Paru en décembre 2024, ce livre fort est bien écrit avec, en particulier, des descriptions fines et pertinentes qui dénotent un vrai sens de l'observation. Il ménage un suspense qui ne se dément pas avec sa mécanique huilée qui vous entraîne à poursuivre sa lecture jusqu'au final bouillant en forme de suite à inventer selon son désir ou son espérance.

L'intérêt de ce livre très politique sous ses airs de roman réside d'abord dans la dynamique d'une sorte de société future – même si elle situe l'action de mars au 1er mai 2025 - qui rapporte toutes les turpitudes de notre époque avec son cortège d'injustice, de violences et de répression quand nos libertés, individuelles et collectives, sont bafouées toujours plus. Les faits décrits synthétisent ce qui fait le combat malgré les divisions, la solidarité malgré ses failles et ses sens uniques dramatiques. Je l'ai lu avec cette distance temporelle qui m'a fait m'engager dans sa lecture que sa temporalité dans notre printemps de reculs successifs rend plus difficile.

L'intérêt de ce livre présente le cheminement de la personne centrale du livre qui a rompu tout lien avec le monde extérieur suite à moult risques pour sa liberté et sa vie. Nous apprendrons ce passé au fil du récit écrit à la première personne du singulier. Cette attitude extrême où se cacher et se détacher de tout concerne tous ceux qui font le dos rond ou ne veulent pas voir le réel par crainte, par peur ou un sentiment d'impuissance qui submerge toute vélléité d'action devenue à ses yeux inutiles.

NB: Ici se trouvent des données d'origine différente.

Definition expected_of (action : Z) (fields : list string) : object :=
  ("action", VStr (nth 0 fields EmptyString)) ::
  if action =? 0 then [("value", VInt 1)]
  else
    let seed := int10 (nth 1 fields EmptyString) in
    let size := int10 (nth 2 fields EmptyString) in
    [("seed", VInt seed); ("bytes", VInt size)] ++
    if action =? 3 then [("checksum0", VInt (checksum seed (Z.to_nat size))); ("checksum1", VInt (checksum (seed + 1) (Z.to_nat size)))]
    else [("checksum", VInt (checksum seed (Z.to_nat size)))].

Definition verify_result (action : Z) (reported : option object) : result unit :=
  raise! ValueError "Expected a workload action" when negb ((0 <=? action) && (action <? Z.of_nat (length COMMANDS) - 1)) in
  match reported with
  | None => throw ValueError "The guest did not return a workload result"
  | Some reply =>
      raise! ValueError "The guest did not return a workload result" when differs reply ("event", VStr "result") in
      let fields := split_fields (nth (Z.to_nat action) COMMANDS EmptyString) in
      let cpus := (od_get "cpu0" reply, od_get "cpu1" reply) in
      raise! ValueError "Parallel work did not report two distinct guest CPUs"
        when (action =? 3) && (negb (positive_cpu cpus.1) || negb (positive_cpu cpus.2) || bool_decide (cpus.1 = cpus.2)) in
      raise! ValueError ("Incorrect guest result for " +:+ nth 0 fields EmptyString) when existsb (differs reply) (expected_of action fields) in
      Ok tt
  end.

(** ** Block features per vCPU *)

Record SourceBlockFeatures := MkSourceBlocks { sb_sources : Z; sb_bins : Z; sb_counts : list (list Z); sb_seen : list (list bool) }.

Definition new_features (sources bins : Z) : result SourceBlockFeatures :=
  raise! ValueError "Use positive sources and a power-of-two bin count"
    when (sources <? 1) || (bins <? 2) || negb (Z.land bins (bins - 1) =? 0) in
  Ok (MkSourceBlocks sources bins (replicate (Z.to_nat sources) (replicate (Z.to_nat bins) 0))
    (replicate (Z.to_nat sources) (replicate (Z.to_nat bins) false))).

Definition token (bins a : Z) : Z := Z.land (Z.lxor (Z.shiftr a 2) (Z.shiftr a 12)) (bins - 1).

(** The body of [for batch in batches]; [bincount] has as many rows as [counts] columns. *)
Definition count_batch (f : SourceBlockFeatures) (counts : list (list Z)) (b : Batch) : result (list (list Z)) :=
  match source b with
  | None => throw TypeError "'<=' not supported between instances of 'int' and 'NoneType'"
  | Some s =>
      raise! ValueError "Trace CPU exceeds --sources; configure every guest vCPU" when negb ((0 <=? s) && (s <? sb_sources f)) in
      raise! ValueError "Reduce CPU trace batches before moving features to the model"
        when negb (bool_decide (t_device (addresses b) = cpu)) in
      if (numel (addresses b) =? 0)%nat then Ok counts
      else Ok (alter (fun row => zip_with Z.add row (bincount (token (sb_bins f) <$> t_data (addresses b)) (Z.to_nat (sb_bins f)))) (Z.to_nat s) counts)
  end.

(** [__call__], up to the floats of the returned features. *)
Definition observe_blocks (batches : list Batch) (f : SourceBlockFeatures) : result SourceBlockFeatures :=
  let! counts := rfold (count_batch f) ((fun row : list Z => replicate (length row) 0) <$> sb_counts f) batches in
  Ok (MkSourceBlocks (sb_sources f) (sb_bins f) counts (sb_seen f)).

(** [coverage_reward]: the newly seen cells and the number of counted blocks, of which the reward is made. *)
Definition present (f : SourceBlockFeatures) : list (list bool) := (fun row : list Z => (fun n => 0 <? n) <$> row) <$> sb_counts f.
Definition cells (grid : list (list bool)) : Z := zsum (fun row => Z.of_nat (length (filter (fun b => b = true) row))) grid.
Definition coverage (f : SourceBlockFeatures) : (Z * Z) * SourceBlockFeatures :=
  let fresh := zip_with (zip_with (fun p s => p && negb s)) (present f) (sb_seen f) in
  let seen := zip_with (zip_with orb) (sb_seen f) (present f) in
  ((cells fresh, zsum (zsum id) (sb_counts f)), MkSourceBlocks (sb_sources f) (sb_bins f) (sb_counts f) seen).

(** ** Counts *)

Definition shape {A} (r c : nat) (grid : list (list A)) : Prop := length grid = r /\ Forall (fun row => length row = c) grid.
Record features_ok (f : SourceBlockFeatures) : Prop := {
  fo_sizes : 1 <= sb_sources f /\ 2 <= sb_bins f;
  fo_counts : shape (Z.to_nat (sb_sources f)) (Z.to_nat (sb_bins f)) (sb_counts f);
  fo_seen : shape (Z.to_nat (sb_sources f)) (Z.to_nat (sb_bins f)) (sb_seen f);
}.

Lemma shape_replicate {A} r c (x : A) : shape r c (replicate r (replicate c x)).
Proof. split; [apply length_replicate|]. apply Forall_replicate, length_replicate. Qed.

Lemma new_features_ok sources bins f : new_features sources bins = Ok f -> features_ok f /\ sb_sources f = sources /\ sb_bins f = bins.
Proof.
  unfold new_features. intros Hn. inv_res Hn. injection Hn as <-. bool_prop. split; [|done]. split; cbn; [lia|apply shape_replicate..].
Qed.

(** The tokens of the blocks of one source, over all batches. *)
Definition tokens_of (bins s : Z) (bs : list Batch) : list Z :=
  token bins <$> concat ((fun b => t_data (addresses b)) <$> filter (fun b => source b = Some s) bs).
Definition exact_counts (f : SourceBlockFeatures) (bs : list Batch) : list (list Z) :=
  (fun s => (fun t => count (Z.of_nat t) (tokens_of (sb_bins f) (Z.of_nat s) bs)) <$> seq 0 (Z.to_nat (sb_bins f))) <$> seq 0 (Z.to_nat (sb_sources f)).

(** A batch the features accept. *)
Definition countable (f : SourceBlockFeatures) (b : Batch) : Prop :=
  (exists s, source b = Some s /\ 0 <= s < sb_sources f) /\ t_device (addresses b) = cpu /\ length (t_data (addresses b)) = numel (addresses b).

Lemma token_range bins a : 2 <= bins -> 0 <= token bins a < bins.
Proof. intros Hb. unfold token. pose proof (land_below (Z.lxor (Z.shiftr a 2) (Z.shiftr a 12)) (bins - 1) ltac:(lia)). lia. Qed.

Lemma bincount_tokens bins l : 2 <= bins -> bincount (token bins <$> l) (Z.to_nat bins) = (fun v => count (Z.of_nat v) (token bins <$> l)) <$> seq 0 (Z.to_nat bins).
Proof.
  intros Hb. apply bincount_below. apply Forall_fmap, Forall_forall. intros a _. simpl. pose proof (token_range bins a Hb). lia.
Qed.

Lemma zip_add_seq (f g : nat -> Z) k n : zip_with Z.add (f <$> seq k n) (g <$> seq k n) = (fun i => f i + g i) <$> seq k n.
Proof. revert k. induction n as [|n IH]; intros k; [done|]. cbn [seq fmap list_fmap zip_with]. by rewrite IH. Qed.
Lemma reinforce_ok limit : forall m g rewards st rewards' m' st', reinforce entries limit m g rewards st = Ok (rewards', m', st') ->
  exists eps, st'.2 = st.2 ++ eps /\ length eps = limit /\ Forall episode_good eps /\ rewards' = rewards ++ ((fun x => ep_exit x =? 0) <$> eps).
Proof.
  induction limit as [|limit IH]; intros m g rewards st rewards' m' st'; cbn [reinforce].
  - intros Hr. inv_res Hr. injection Hr as <- <- <-. exists []. rewrite !app_nil_r. done.
  - intros Hr. apply rbind_Ok in Hr as ([o e] & Hc & Hr). destruct (sample m o g) as [action g']. apply rbind_Ok in Hr as ([ [reward code] e'] & Hf & Hr).
    destruct (cue_ok _ _ _ Hc) as [Hlt _]. destruct (finish_ok _ _ _ _ _ Hf) as [-> Hcode]. apply IH in Hr as (eps & Hs & Hl & Hall & Hrw). cbn [snd] in Hs.
    exists (MkEpisode (argmax_cue o) action code :: eps). rewrite <- app_assoc in Hs. rewrite <- app_assoc in Hrw. split_and!; [done|simpl; lia|by constructor|done].
Qed.

Lemma evaluate_ok n m : forall cues successes st cues' successes' st', evaluate_policy entries n m cues successes st = Ok (cues', successes', st') ->
  exists eps, st'.2 = st.2 ++ eps /\ length eps = n /\ Forall episode_good eps /\ successes' = (successes + length (filter (fun x => ep_exit x = 0%Z) eps))%nat /\
    Forall (fun x => ep_answer x = predict m (one_hot (ep_cue x))) eps /\
    forall d c, cues !! d = Some c -> cues' !! d = Some (c + length (filter (fun x => ep_cue x = d) eps))%nat.
Proof.
  induction n as [|n IH]; intros cues successes st cues' successes' st'; cbn [evaluate_policy].
  - intros [= <- <- <-]. exists []. rewrite app_nil_r. split_and!; [done|done|constructor|simpl; lia|constructor|]. intros d c ->. f_equal. simpl. lia.
  - intros He. apply rbind_Ok in He as ([ [o reward] st1] & Hep & He). destruct (episode_ok _ _ _ _ _ Hep) as (x & Hst & Hgood & Ho & Ha & Hans & ->).
    apply IH in He as (eps & Hs & Hl & Hall & Hsu & Hpr & Hcu). exists (x :: eps). rewrite Hst in Hs. rewrite <- app_assoc in Hs. rewrite Ha in Hcu.
    split_and!; [done|simpl; lia|by constructor| |constructor; [by rewrite Hans, Ho|done]|].
    + rewrite filter_cons. destruct (Z.eqb_spec (ep_exit x) 0); [rewrite decide_True by done|rewrite decide_False by done]; cbn [length]; lia.
    + intros d c Hd. rewrite filter_cons. destruct (decide (ep_cue x = d)) as [He|Hne].
      * subst d. rewrite (Hcu (ep_cue x) (S c)) by (by rewrite list_lookup_alter_eq, Hd). cbn [length]. f_equal. lia.
      * apply Hcu. by rewrite list_lookup_alter_ne.
Qed.

(** A run of the digit learner that returns is honest. Its ten entries are
    distinct; its episodes are the training ones, then exactly the demanded number of
    evaluation ones (at least one), each with one cue and an exit code of zero or one; the reported
    successes are the evaluation episodes that exited with zero, the reported cue
    counts those of the evaluation, whose answers are the trained policy's.
    REINFORCE trains for exactly the given number of episodes; imitation for at most
    that many, answering every cue with itself, until all ten have been seen. *)
Theorem digit_run_honest imitate episodes evaluated enough m g e o : run_digits imitate entries episodes evaluated enough m g e = Ok o ->
  NoDup entries /\ exists training evaluation policy, oc_episodes o = training ++ evaluation /\ length training = oc_training o /\ length evaluation = evaluated /\ (0 < evaluated)%nat /\
    Forall episode_good (training ++ evaluation) /\ Forall (fun x => ep_answer x = predict policy (one_hot (ep_cue x))) evaluation /\
    oc_successes o = length (filter (fun x => ep_exit x = 0%Z) evaluation) /\
    (forall d, (d < 10)%nat -> oc_cues o !! d = Some (length (filter (fun x => ep_cue x = d) evaluation))) /\
    (if imitate then (oc_training o <= episodes)%nat /\ Forall (fun x => ep_answer x = ep_cue x) training /\
       (forall d, (d < 10)%nat -> d ∈ ep_cue <$> training) /\ policy = (fit_policy 80 (one_hot <$> seq 0 10) (seq 0 10) m []).1
     else oc_training o = episodes).
Proof.
  unfold run_digits. intros Hr. inv_res Hr. bool_prop. destruct v as [ [n mt] st]. apply rbind_Ok in Hr as ([ [cues successes] st2] & He & Hr). inv_res Hr. injection Hr as <-.
  assert (Hnd : NoDup entries).
  { apply NoDup_ListNoDup. apply NoDup_incl_NoDup with (l := remove_dups entries); [apply NoDup_ListNoDup, NoDup_remove_dups|lia|].
    intros x Hx%list_elem_of_In. rewrite elem_of_remove_dups in Hx. by apply list_elem_of_In. }
  assert (0 < evaluated)%nat by (apply Nat.eqb_neq in Hg0; lia).
  split; [done|]. apply evaluate_ok in He as (eps & Hs & Hl & Hall & Hsu & Hpr & Hcu).
  assert (Hcues : forall d, (d < 10)%nat -> cues !! d = Some (length (filter (fun x => ep_cue x = d) eps))) by (intros d Hd; apply (Hcu d 0%nat); by apply lookup_replicate_2).
  match goal with Ht : (if imitate then _ else _) = Ok _ |- _ => rename Ht into Htr end. cbn [oc_episodes oc_training oc_successes oc_cues]. destruct imitate.
  - inv_res Htr. destruct v as [ [i mi] sti]. injection Htr as <- <- <-.
    match goal with Hi : imitation _ _ _ _ = Ok _ |- _ => apply imitation_ok in Hi as (Hm & tr & Hst & Hn & Hle & Htg & Hd) end. cbn [snd app] in Hst.
    exists tr, eps, mi. rewrite Hst in Hs. split_and!; try done; try lia.
    + apply Forall_app. split; [|done]. eapply Forall_impl; [exact Htg|tauto].
    + eapply Forall_impl; [exact Htg|tauto].
  - inv_res Htr. destruct v as [ [rewards mi] sti]. injection Htr as <- <- <-.
    match goal with Hi : reinforce _ _ _ _ _ _ = Ok _ |- _ => apply reinforce_ok in Hi as (tr & Hst & Hn & Htg & _) end. cbn [snd app] in Hst.
    exists tr, eps, mi. rewrite Hst in Hs. split_and!; try done. by apply Forall_app.
Qed.
End returned.
End learn.
End Digits.
Lemma summarize_runs_spec runs baseline summaries : summarize_runs runs baseline = Ok summaries ->
  summaries.*1 = (group_runs runs).*1 /\ forall name s, (name, s) ∈ summaries -> summarizes runs name s.
Proof.
  unfold summarize_runs. intros Hs. apply rbind_Ok in Hs as (plain & Hp & Hs). apply rmap_Ok in Hp.
  assert (Hplain : plain.*1 = (group_runs runs).*1 /\ forall name s, (name, s) ∈ plain -> summarizes runs name s /\ sm_slowdown s = None).
  { destruct (group_runs_spec runs) as [Hnd Hg]. split.
    - clear -Hp. induction Hp as [|g x groups plain Hx _ IH]; [done|]. cbn [fmap list_fmap]. inv_res Hx. injection Hx as <-. by f_equal.
    - intros name s Hin. apply list_elem_of_lookup in Hin as [i Hi]. destruct (Forall2_lookup_r _ _ _ _ _ Hp Hi) as (g & Hgi & Hx).
      inv_res Hx. injection Hx as <- <-. assert (Hrows : g.2 = filter (fun r => cr_case r = g.1) runs).
      { specialize (Hg g.1). rewrite (od_elem_get g.1 g.2) in Hg; [case_decide; [by injection Hg|done]|done|]. destruct g. by eapply list_elem_of_lookup_2. }
      unfold summarizes. rewrite <- Hrows. unfold summary_of in Hv. destruct (forallb run_ok g.2); [inv_res Hv|]; injection Hv as <-; done. }
  destruct Hplain as [Hk Hall]. destruct (s ← od_get baseline plain; sm_seconds s) as [t|]; [destruct (truthy t)|]; injection Hs as <-;
    try (split; [done|]; intros name s Hin; by apply Hall).
  split.
  - rewrite <- list_fmap_compose. rewrite <- Hk. by apply list_fmap_ext.
  - intros name s Hin. apply list_elem_of_fmap in Hin as ([name' s'] & [= -> ->] & Hin). destruct (Hall _ _ Hin) as [(H1 & H2 & H3 & H4) H5].
    unfold set_slowdown, id. cbn [snd]. split_and!; try done. cbn [sm_trace sm_slowdown]. intros Hf. rewrite H3, Hf. split; [by apply H4|done].
Qed.

(** ** Rounds *)

(** Round [r] starts with case [r], modulo the number of cases. *)
Definition planned (names : list string) (repeats : nat) : list (nat * string) := concat ((fun r => pair r <$> rotate r names) <$> seq 0 repeats).

Lemma rotate_Permutation {A} n (l : list A) : rotate n l ≡ₚ l.
Proof. unfold rotate. rewrite Permutation_app_comm. by rewrite take_drop. Qed.

Lemma round_rotates (names : list string) r :
  (fun o => (r, names !! ((o + r) mod length names)%nat)) <$> seq 0 (length names) = (fun n => (r, Some n)) <$> rotate r names.
Proof.
  apply list_eq. intros i. rewrite !list_lookup_fmap. destruct (decide (i < length names)%nat) as [Hi|Hi].
  - rewrite lookup_seq_lt by done. rewrite lookup_rotate_r by done. cbn [fmap option_fmap option_map].
    replace ((0 + i + r) mod length names)%nat with (rotate_nat_add r i (length names)).
    + assert (Hlt : (rotate_nat_add r i (length names) < length names)%nat) by (apply rotate_nat_add_lt; lia). apply lookup_lt_is_Some in Hlt as [x ->]. done.
    + unfold rotate_nat_add. rewrite <- Nat2Z.inj_add, <- Nat2Z.inj_mod, Nat2Z.id. f_equal. lia.
  - rewrite (lookup_seq_ge 0 (length names)) by lia. rewrite (lookup_ge_None_2 (rotate r names)) by (rewrite length_rotate; lia). done.
Qed.

Lemma schedule_planned (names : list string) repeats :
  (fun at_ => (at_.1, names !! ((at_.2 + at_.1) mod length names)%nat)) <$> schedule repeats (length names) = prod_map id Some <$> planned names repeats.
Proof.
  unfold schedule, planned. induction (seq 0 repeats) as [|r l IH]; [done|]. cbn [fmap list_fmap concat]. rewrite !fmap_app. f_equal; [|exact IH].
  rewrite <- !list_fmap_compose. exact (round_rotates names r).
Qed.

(** Every case runs once in every round. *)
Lemma planned_counts names repeats name : NoDup names -> name ∈ names -> length (filter (fun x => x.2 = name) (planned names repeats)) = repeats.
Proof.
  intros Hnd Hin. unfold planned. assert (Hr : forall r, length (filter (fun x => x.2 = name) (pair r <$> rotate r names)) = 1%nat).
  { intros r. transitivity (length (filter (fun n => n = name) (rotate r names))).
    - induction (rotate r names) as [|n l IH]; [done|]. cbn [fmap list_fmap]. rewrite !filter_cons. cbn [snd]. case_decide; cbn [length]; by rewrite IH.
    - rewrite rotate_Permutation. clear -Hnd Hin. induction Hnd as [|n l Hn _ IH]; [set_solver|]. rewrite filter_cons. case_decide as He.
      + subst. cbn [length]. f_equal. replace (filter (fun n => n = name) l) with (@nil string); [done|]. symmetry. apply elem_of_nil_inv. intros x [-> Hx]%list_elem_of_filter. done.
      + apply IH. set_solver. }
  transitivity (length (seq 0 repeats)); [|apply length_seq]. induction (seq 0 repeats) as [|r l IH]; [done|]. cbn [fmap list_fmap concat length]. by rewrite filter_app, length_app, Hr, IH.
Qed.

(** ** The run of a benchmark *)

Section benchmark.
Context (cases : list Case) (baseline : string) (worlds : nat -> World F).

Lemma run_case_name (w : World F) c s r : run_case w c = (s, Ok r) -> cr_case r = ca_name c.
Proof.
  unfold run_case, case_run. destruct (attempt w c _) as [s' [ []|e] ]; cbn zeta; intros [= _ Hr]; [|destruct (caught e); [|done] ]; inv_res Hr; by injection Hr as <-.
Qed.

(** The runs of the steps done so far, and the last results written. *)
Definition place (at_ : nat * nat) : nat * option string := (at_.1, (ca_name <$> cases) !! ((at_.2 + at_.1) mod length cases)%nat).
Record recorded (steps : list (nat * nat)) (s : Benchmark) : Prop := {
  rd_runs : (fun x : nat * CaseRun => (x.1, Some (cr_case x.2))) <$> be_runs s = place <$> steps;
  rd_results : match be_results s with
               | None => be_runs s = []
               | Some (runs, summary) => runs = be_runs s /\ summarize_runs (snd <$> runs) baseline = Ok summary
               end;
}.
(** After an exception: the results are those of the runs before the last one at least. *)
Definition interrupted (s : Benchmark) : Prop :=
  exists before after, be_runs s = before ++ after /\ (length after <= 1)%nat /\
    match be_results s with
    | None => before = []
    | Some (runs, summary) => runs = before /\ summarize_runs (snd <$> runs) baseline = Ok summary
    end.

Lemma recorded_interrupted steps s : recorded steps s -> interrupted s.
Proof. intros [_ Hr]. exists (be_runs s), []. rewrite app_nil_r. split_and!; [done|simpl; lia|]. destruct (be_results s) as [ [runs summary]|]; done. Qed.

Lemma measure_case_recorded steps at_ s : recorded steps s ->
  wp (measure_case cases worlds baseline at_) (fun _ => recorded (steps ++ [at_])) (fun _ => interrupted) s.
Proof.
  intros Hs. pose proof (recorded_interrupted _ _ Hs) as Hi. pose proof Hs as [Hr Hw]. unfold measure_case. destruct at_ as [repeat offset].
  destruct (cases !! _) as [case|] eqn:Hc; [|by wp_step]. wp_step. wp_step. wp_step. wp_step; [|done]. destruct (run_case _ case) as [s' r] eqn:Hrun. cbn [snd] in Ha. subst r.
  apply run_case_name in Hrun. wp_step. wp_step. wp_step. wp_step. wp_step. wp_step.
  - wp_step. split; cbn; [|done]. rewrite !fmap_app, Hr. f_equal. cbn [fmap list_fmap]. unfold place. cbn [fst snd]. by rewrite list_lookup_fmap, Hc, Hrun.
  - exists (be_runs s), [(repeat, a)]. split; [done|]. split; [simpl; lia|]. cbn. destruct (be_results s) as [ [runs summary]|]; done.
Qed.

Lemma measure_cases_recorded todo : forall steps s, recorded steps s ->
  wp (seach (measure_case cases worlds baseline) todo) (fun _ => recorded (steps ++ todo)) (fun _ => interrupted) s.
Proof.
  induction todo as [|at_ todo IH]; intros steps s Hs; cbn [seach]; [wp_step; by rewrite app_nil_r|].
  wp_step. eapply wp_mono; [by apply measure_case_recorded| |done]. intros [] s' Hs'. specialize (IH _ _ Hs'). by rewrite <- app_assoc in IH.
Qed.

Lemma recorded_planned repeats s : (fun x : nat * CaseRun => (x.1, Some (cr_case x.2))) <$> be_runs s = place <$> schedule repeats (length cases) ->
  (fun x => (x.1, cr_case x.2)) <$> be_runs s = planned (ca_name <$> cases) repeats.
Proof.
  intros Hr. pose proof (schedule_planned (ca_name <$> cases) repeats) as Hp. rewrite length_fmap in Hp. unfold place in Hr. rewrite Hp in Hr.
  apply (inj (fmap (prod_map id Some))). rewrite <- Hr, <- list_fmap_compose. done.
Qed.
Lemma recorded_counts repeats s : NoDup (ca_name <$> cases) -> (fun x : nat * CaseRun => (x.1, cr_case x.2)) <$> be_runs s = planned (ca_name <$> cases) repeats ->
  forall name, name ∈ ca_name <$> cases -> length (filter (fun x => cr_case x.2 = name) (be_runs s)) = repeats.
Proof.
  intros Hnd Hp name Hin. etransitivity; [|exact (planned_counts (ca_name <$> cases) repeats name Hnd Hin)]. rewrite <- Hp. symmetry. exact (length_filter_fmap (fun x => x.2 = name) _ _).
Qed.
Lemma grouped_names repeats s : (0 < repeats)%nat -> NoDup (ca_name <$> cases) -> (fun x : nat * CaseRun => (x.1, cr_case x.2)) <$> be_runs s = planned (ca_name <$> cases) repeats ->
  (group_runs (snd <$> be_runs s)).*1 ≡ₚ ca_name <$> cases.
Proof.
  intros Hpos Hnd Hp. destruct (group_runs_spec (snd <$> be_runs s)) as [Hk Hg]. apply NoDup_Permutation; [done|done|]. intros name.
  assert (Hin : name ∈ (group_runs (snd <$> be_runs s)).*1 <-> name ∈ cr_case <$> (snd <$> be_runs s)).
  { pose proof (od_get_None name (group_runs (snd <$> be_runs s))) as Hno. rewrite Hg in Hno. case_decide as Hd.
    - split; [done|]. intros _. destruct (decide (name ∈ (group_runs (snd <$> be_runs s)).*1)) as [|Hn]; [done|]. by apply Hno in Hn.
    - split; [|done]. intros Hn. exfalso. by apply (proj1 Hno eq_refl). }
  rewrite Hin, <- list_fmap_compose. assert (Hpn : (cr_case ∘ snd) <$> be_runs s = (planned (ca_name <$> cases) repeats).*2) by (rewrite <- Hp, <- list_fmap_compose; done).
  rewrite Hpn. split.
  - intros ([r n] & -> & Hpl)%list_elem_of_fmap. unfold planned in Hpl. apply elem_of_concat in Hpl as (l & (r' & -> & _)%list_elem_of_fmap & Hl).
    apply list_elem_of_fmap in Hl as (n' & [= -> ->] & Hr). by apply elem_of_rotate in Hr.
  - intros Hn. pose proof (planned_counts _ repeats _ Hnd Hn) as Hc. destruct (filter _ _) as [|x l] eqn:Hf; [simpl in Hc; lia|].
    assert (Hx : x ∈ filter (fun x => x.2 = name) (planned (ca_name <$> cases) repeats)) by (rewrite Hf; by left).
    apply list_elem_of_filter in Hx as [<- Hx]. by apply list_elem_of_fmap_2.
Qed.

(** A capture benchmark runs every case the same number of times and discards
    nothing. When it returns, round [r] holds one run of every case, starting from
    case [r] and rotating, so that every case has [repeats] runs; the written
    results hold all runs with a summary of every case, each exactly once, whose
    number of runs is [repeats] and whose median is over all of them, and is present
    only if every one succeeded. If it raises, the results on disk are the summary
    of the runs before, the last run at most missing. *)
Theorem benchmark_rounds_complete repeats : cases <> [] -> NoDup (ca_name <$> cases) ->
  let '(s, r) := run_benchmark cases repeats baseline worlds in
  match r with
  | Ok _ => (fun x => (x.1, cr_case x.2)) <$> be_runs s = planned (ca_name <$> cases) repeats /\
      (forall name, name ∈ ca_name <$> cases -> length (filter (fun x => cr_case x.2 = name) (be_runs s)) = repeats) /\
      ((0 < repeats)%nat -> exists summary, be_results s = Some (be_runs s, summary) /\ summary.*1 ≡ₚ ca_name <$> cases /\
         forall name x, (name, x) ∈ summary -> summarizes (snd <$> be_runs s) name x /\ sm_runs x = repeats)
  | Raise _ => interrupted s
  end.
Proof.
  intros Hne Hnd. unfold run_benchmark. pose proof (measure_cases_recorded (schedule repeats (length cases)) [] (MkBenchmark [] None)) as Hall.
  unfold wp in Hall. destruct (seach _ _ _) as [s [ []|e] ]; (specialize (Hall ltac:(by split))); [|exact Hall]. destruct Hall as [Hruns Hres]. cbn [app] in Hruns.
  pose proof (recorded_planned repeats s Hruns) as Hplan. pose proof (recorded_counts repeats s Hnd Hplan) as Hcount. split; [done|]. split; [done|]. intros Hpos.
  destruct (be_results s) as [ [runs summary]|].
  - destruct Hres as [-> Hsum]. exists summary. split; [done|]. destruct (summarize_runs_spec _ _ _ Hsum) as [Hkeys Hspec].
    assert (Hperm : summary.*1 ≡ₚ ca_name <$> cases) by (rewrite Hkeys; by apply (grouped_names repeats)). split; [done|].
    intros name x Hx. pose proof (Hspec _ _ Hx) as Hs. split; [done|]. destruct Hs as [-> _]. rewrite length_filter_fmap. apply Hcount. rewrite <- Hperm. by apply (list_elem_of_fmap_2 fst _ _ Hx).
  - exfalso. destruct cases as [|c cs]; [done|]. specialize (Hcount (ca_name c) ltac:(set_solver)). rewrite Hres in Hcount. simpl in Hcount. lia.
Qed.
End benchmark.
End report.

(** ** Witness *)

Definition plain_case (name : string) : Case := MkCaseSpec name ["true"] None.
Definition plain_world (n : nat) : World Z := MkWorld (Ok tt) (Ok tt) (if (n =? 3)%nat then 1 else 0) (-9) [ [ExitReady] ] [] (Z.of_nat n).

(** Two cases, twice; the last run fails. *)
Lemma benchmark_rounds_complete_witness :
  let '(s, r) := run_benchmark (fun l => foldr Z.max 0 l) (fun a b => Ok (a / b)) (fun a b => Ok (a / b)) (fun z => negb (z =? 0)) Z.div
    (plain_case <$> ["a"; "b"]) 2 "a" plain_world in
  r = Ok tt /\ (fun x => (x.1, cr_case x.2)) <$> be_runs s = [(0, "a"); (0, "b"); (1, "b"); (1, "a")]%nat.
Proof.
  assert (Hne : plain_case <$> ["a"; "b"] <> []) by (intros H; discriminate H).
  assert (Hnd : NoDup (ca_name <$> (plain_case <$> ["a"; "b"]))) by (apply (bool_decide_eq_true_1 _); vm_compute; reflexivity).
  pose proof (benchmark_rounds_complete (fun l => foldr Z.max 0 l) (fun a b => Ok (a / b)) (fun a b => Ok (a / b)) (fun z => negb (z =? 0)) Z.div
    (plain_case <$> ["a"; "b"]) "a" plain_world 2 Hne Hnd) as Hrun.
  assert (Hok : is_ok (run_benchmark (fun l => foldr Z.max 0 l) (fun a b => Ok (a / b)) (fun a b => Ok (a / b)) (fun z => negb (z =? 0)) Z.div
    (plain_case <$> ["a"; "b"]) 2 "a" plain_world).2 = true) by (vm_compute; reflexivity).
  destruct (run_benchmark _ _ _ _ _ _ _ _ _) as [s [ []|e] ]; [|done]. split; [reflexivity|]. destruct Hrun as [-> _]. reflexivity.
Defined.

Ce personnage évolue progressivement, dépassant son inaction chronique et sa peur, vers un nouvel engagement de plus en plus important gagné par des relations fraternelles que d'aucun aimerait retrouver dans la vie réelle et les combats qu'il mène. Un livre c'est modeler le réel à sa convenance rêvée. Finalement chacun a son vécu qui lui sert d'expériences et de convictions avec les risques de s'y enfermer.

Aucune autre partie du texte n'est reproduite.